I set out across the Pentland hills on a sunny morning, amused at the shooting parties with their tweeds, dogs, guns and hampers, and descended to the Tweed at Neidpath Castle around four o’clock. I crossed and rested a while on a shingly spit. There was only one other human in sight, but his strange behaviour aroused my curiosity; he moved down the spit at a slow pace stooping frequently. I went over and quizzed him, and he explained that he was gathering yarrow, a year’s supply, for he owned the herbalist’s shop I had seen earlier in the week. Yarrow was useful, I learned, for colds, hayfever, toothache and baldness. I told him that I was a botanist, and had seen a good amount of yarrow on my way.
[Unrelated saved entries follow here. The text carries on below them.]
(* ===== verification/Proxy.v ===== *)
(** * The client's tunnel relay

    [telex-client/proxy.c] and [state.h]: one [telex_state] per accepted
    connection, libevent callbacks that relay bytes both ways with back pressure,
    and reference counters checked by assertions.

    libevent's byte queues are an interface ([EvBuffer]); a bufferevent is the
    registers the code sets on it and its two queues.  Log lines are not modelled. *)
From S2P Require Import Prelude Bytes CLib.
From Stdlib Require Import ZArith Lia List Bool.
Import ListNotations.
Open Scope Z_scope.

(** ** libevent *)

(** What the proxy relies on in [evbuffer]: a queue of bytes. *)
Class EvBuffer (B : Type) := {
  eb_new : B;
  eb_bytes : B -> list Z;
  evbuffer_get_length : B -> Z;
  (** [evbuffer_add_buffer(dst, src)]: the new [dst] and [src] *)
  evbuffer_add_buffer : B -> B -> B * B;
  evbuffer_drain : B -> Z -> B;
  eb_new_empty : eb_bytes eb_new = [];
  get_length_spec : forall b, evbuffer_get_length b = Z.of_nat (length (eb_bytes b));
  add_buffer_dst : forall d s, eb_bytes (fst (evbuffer_add_buffer d s)) = eb_bytes d ++ eb_bytes s;
  add_buffer_src : forall d s, eb_bytes (snd (evbuffer_add_buffer d s)) = [];
  drain_spec : forall b n, 0 <= n -> eb_bytes (evbuffer_drain b n) = skipn (Z.to_nat n) (eb_bytes b)
}.

(** The data callbacks of the proxy. *)
Inductive data_cb := NULL_cb | Read_cb | Drained_write_cb | Close_on_finished_write_cb.

Section Proxy.
Context {B : Type} `{EvBuffer B}.

(** A bufferevent: its queues, the enabled directions, the callbacks, and the write
    watermarks.  A new one has writing enabled and no callback. *)
Record bufferevent := Bev {
  bev_input : B; bev_output : B;
  en_read : bool; en_write : bool;
  readcb : data_cb; writecb : data_cb; eventcb : bool;
  wm_low : Z; wm_high : Z
}.

Definition bufferevent_new : bufferevent :=
  Bev eb_new eb_new false true NULL_cb NULL_cb false 0 0.

Definition bufferevent_setcb (b : bufferevent) (r w : data_cb) (e : bool) : bufferevent :=
  Bev (bev_input b) (bev_output b) (en_read b) (en_write b) r w e (wm_low b) (wm_high b).

Definition bufferevent_setwatermark_write (b : bufferevent) (low high : Z) : bufferevent :=
  Bev (bev_input b) (bev_output b) (en_read b) (en_write b) (readcb b) (writecb b) (eventcb b)
      low high.

Definition bufferevent_enable (b : bufferevent) (r w : bool) : bufferevent :=
  Bev (bev_input b) (bev_output b) (r || en_read b) (w || en_write b) (readcb b) (writecb b)
      (eventcb b) (wm_low b) (wm_high b).

Definition bufferevent_disable_read (b : bufferevent) : bufferevent :=
  Bev (bev_input b) (bev_output b) false (en_write b) (readcb b) (writecb b) (eventcb b)
      (wm_low b) (wm_high b).

Definition with_queues (b : bufferevent) (i o : B) : bufferevent :=
  Bev i o (en_read b) (en_write b) (readcb b) (writecb b) (eventcb b) (wm_low b) (wm_high b).

(** ** State *)

(** The resource counters and the connection counters of [telex_conf]. *)
Record globals := Globals {
  ref_BEV : Z; ref_STATE : Z; ref_SSL : Z;
  count_tunnels : Z; count_open_tunnels : Z
}.

(** [telex_state]; [remotetcp] and [ssl] say whether the pointer is set. *)
Record telex_state := State {
  tid : Z; start_ms : Z;
  local : option bufferevent; remote : option bufferevent; remotetcp : bool; ssl : bool;
  in_local : Z; in_remote : Z
}.

Inductive side := Local | Remote.
Definition other (s : side) : side := match s with Local => Remote | Remote => Local end.
Definition get (s : side) (t : telex_state) : option bufferevent :=
  match s with Local => local t | Remote => remote t end.
Definition put (s : side) (b : bufferevent) (t : telex_state) : telex_state :=
  match s with
  | Local => State (tid t) (start_ms t) (Some b) (remote t) (remotetcp t) (ssl t)
                   (in_local t) (in_remote t)
  | Remote => State (tid t) (start_ms t) (local t) (Some b) (remotetcp t) (ssl t)
                    (in_local t) (in_remote t)
  end.

Definition MAX_OUTPUT_BUFFER : Z := 512 * 1024.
Had I also, he asked, seen any euphrasia? He usually managed each year to find what he needed, but this year he was short of dainty little ‘Eyebright’, essential for making up his eye ointment. I confessed I had not. I wished him goodbye and set off southwards up the Manor Water to sleep eventually on a bed of bracken by a ruined castle.
Ian West
Middleton Cheney, Northamptonshire
Regarding Jenny Diski’s view of Sufis, I think she’s right (LRB, 17 December 2015). Regarding Seán Gallagher’s view of Sufis, I think he’s right. Regarding those who regard my views as inconsistent, I think they’re right too.